(** [utf8.AppendRune] with [appendRuneNonASCII]: the UTF-8 encoding of [r]
    appended to [p]. *)
Definition AppendRune (p : list Z) (r : Z) : list Z :=
  let i := uint32 r in
  if i <=? rune1Max then p ++ [byte r]
  else if i <=? rune2Max then
    p ++ [Z.lor t2 (byte (Z.shiftr r 6)); Z.lor tx (Z.land (byte r) maskx)]
  else if (MaxRune <? i) || ((surrogateMin <=? i) && (i <=? surrogateMax)) then
    let r := RuneError in
    p ++ [Z.lor t3 (byte (Z.shiftr r 12));
          Z.lor tx (Z.land (byte (Z.shiftr r 6)) maskx);
          Z.lor tx (Z.land (byte r) maskx)]
  else if i <=? rune3Max then
    p ++ [Z.lor t3 (byte (Z.shiftr r 12));
          Z.lor tx (Z.land (byte (Z.shiftr r 6)) maskx);
          Z.lor tx (Z.land (byte r) maskx)]
  else
    p ++ [Z.lor t4 (byte (Z.shiftr r 18));
          Z.lor tx (Z.land (byte (Z.shiftr r 12)) maskx);
          Z.lor tx (Z.land (byte (Z.shiftr r 6)) maskx);
          Z.lor tx (Z.land (byte r) maskx)].

End utf8.

Module utf16.

Definition replacementChar : Z := 0xFFFD.
Definition maxRune : Z := 0x10FFFF.

Definition surr1 : Z := 0xd800.
Definition surr2 : Z := 0xdc00.
Definition surr3 : Z := 0xe000.
Definition surrSelf : Z := 0x10000.

(** [utf16.EncodeRune]: the surrogate pair of [r]. *)
Definition EncodeRune (r : Z) : Z * Z :=
  if (r <? surrSelf) || (maxRune <? r) then (replacementChar, replacementChar) else
  let r := r - surrSelf in
  (surr1 + Z.land (Z.shiftr r 10) 0x3ff, surr2 + Z.land r 0x3ff).

(** [utf16.DecodeRune]: the rune of a surrogate pair. *)
Definition DecodeRune (r1 r2 : Z) : Z :=
  if (surr1 <=? r1) && (r1 <? surr2) && (surr2 <=? r2) && (r2 <? surr3) then
    Z.lor (Z.shiftl (r1 - surr1) 10) (r2 - surr2) + surrSelf
  else replacementChar.

(** [utf16.AppendRune]: the UTF-16 encoding of [r] appended to [a]. *)
Definition AppendRune (a : list Z) (r : Z) : list Z :=
  if ((0 <=? r) && (r <? surr1)) || ((surr3 <=? r) && (r <? surrSelf)) then
    a ++ [uint16 r]
  else if (surrSelf <=? r) && (r <=? maxRune) then
    let '(r1, r2) := EncodeRune r in
    a ++ [uint16 r1; uint16 r2]
  else a ++ [replacementChar].
(** * Direct messaging: conversation aggregation and read state

    A shallow embedding of [src/hooks/useDirectMessages.ts] together with the
    table and the row-level-security policies of the migration
    [20260104081115_..sql] that creates [public.direct_messages].

    The hook is a React hook: its callbacks read the relational store through
    the Supabase client and write the results into component state.  Here the
    store is an explicit value [Db], the component state an explicit value
    [HookState], and every callback a function that takes both and returns
    both.  One callback invocation is one atomic step: interleavings of two
    callbacks between their [await]s are outside the model, and so are network
    failures of the client.

    Of the store the model keeps what the hook can observe: the policies,
    the foreign keys and the primary key of the table, the refusal of a body
    that the column type cannot hold, and the order of the table, which the
    answers to the hook's queries follow among rows of equal [created_at]. *)

From stdpp Require Import base decidable option list relations sorting gmap strings.
From Stdlib Require Import ZArith Lia Ascii String.

Local Open Scope string_scope.
Local Open Scope list_scope.
Local Open Scope Z_scope.

(** ** JavaScript strings

    A body is a sequence of code units; the model covers the code units
    0..255.  In that range the white space and line terminators that
    [String.prototype.trim] strips are TAB, LF, VT, FF, CR, SP and NBSP. *)

Definition is_white_space (c : ascii) : bool :=
  match N_of_ascii c with
  | 9%N | 10%N | 11%N | 12%N | 13%N | 32%N | 160%N => true
  | _ => false
  end.

Fixpoint trimStart (s : string) : string :=
  match s with
  | EmptyString => EmptyString
  | String c s' => if is_white_space c then trimStart s' else s
  end.
(** * python-gnupg: a shallow embedding of [gnupg.py]

    The development follows the layout of the module: the helpers of the
    argument sanitiser ([_fix_unsafe], [_hyphenate], [_is_allowed],
    [_sanitise]), the stream copier ([_copy_data]), the status handlers
    ([Verify], [ImportResult], [ListKeys], [Crypt], [GenKey], [DeleteResult],
    [Sign]) and the status-line reader ([GPG._read_response]).

    Strings are Python 2 byte strings ([str]): a Rocq [string] of 8-bit
    characters.  Exceptions are an explicit [outcome]; the module-level
    [logger] is a trace of records threaded through the effectful functions. *)

From Stdlib Require Import ZArith Lia Ascii String DecimalString.
From stdpp Require Import base list gmap strings.

Local Open Scope Z_scope.

(** ** Python built-ins used by the module *)

Module Py.

(** [c.isspace()] for a byte of a [str] in the C locale. *)
Definition isspace (c : ascii) : bool :=
  let n := N_of_ascii c in ((9 <=? n) && (n <=? 13) || (n =? 32))%N.

Definition isupper (c : ascii) : bool :=
  let n := N_of_ascii c in ((65 <=? n) && (n <=? 90))%N.

Definition islower (c : ascii) : bool :=
  let n := N_of_ascii c in ((97 <=? n) && (n <=? 122))%N.

Definition isdigit (c : ascii) : bool :=
  let n := N_of_ascii c in ((48 <=? n) && (n <=? 57))%N.

(** [s.find(c)] for a one-character needle [c]: the lowest index of [c] in
    [s], or [-1]. *)
Fixpoint find (c : ascii) (s : string) : Z :=
  match s with
  | EmptyString => -1
  | String a s' =>
      if Ascii.eqb a c then 0
      else let i := find c s' in if i <? 0 then -1 else i + 1
  end.

(** [s.replace(old, new)] for a one-character [old]. *)
Fixpoint replace (old : ascii) (new : string) (s : string) : string :=
  match s with
  | EmptyString => EmptyString
  | String a s' =>
      if Ascii.eqb a old then new +:+ replace old new s'
      else String a (replace old new s')
  end.

(** [s.startswith(p)]. *)
Fixpoint startswith (p s : string) : bool :=
  match p, s with
  | EmptyString, _ => true
  | String a p', String b s' => Ascii.eqb a b && startswith p' s'
  | String _ _, EmptyString => false
  end.

(** [s[:n]] and [s[n:]] for a non-negative literal [n]. *)
Fixpoint slice_to (n : nat) (s : string) : string :=
  match n, s with
  | S n', String a s' => String a (slice_to n' s')
  | _, _ => EmptyString
  end.

Fixpoint slice_from (n : nat) (s : string) : string :=
  match n, s with
  | S n', String _ s' => slice_from n' s'
  | _, _ => s
  end.

(** [s.lstrip()], [s.rstrip()] and [s.strip()] with no argument. *)
Fixpoint lstrip (s : string) : string :=
  match s with
  | String a s' => if isspace a then lstrip s' else s
  | EmptyString => EmptyString
  end.

Fixpoint rstrip (s : string) : string :=
  match s with
  | EmptyString => EmptyString
  | String a s' =>
      match rstrip s' with
      | EmptyString => if isspace a then EmptyString else String a EmptyString
      | r => String a r
      end
  end.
===
◆ Task
The answer should be a bare number: how many lines of the material above include "policies".

◆ Result of the exercise
2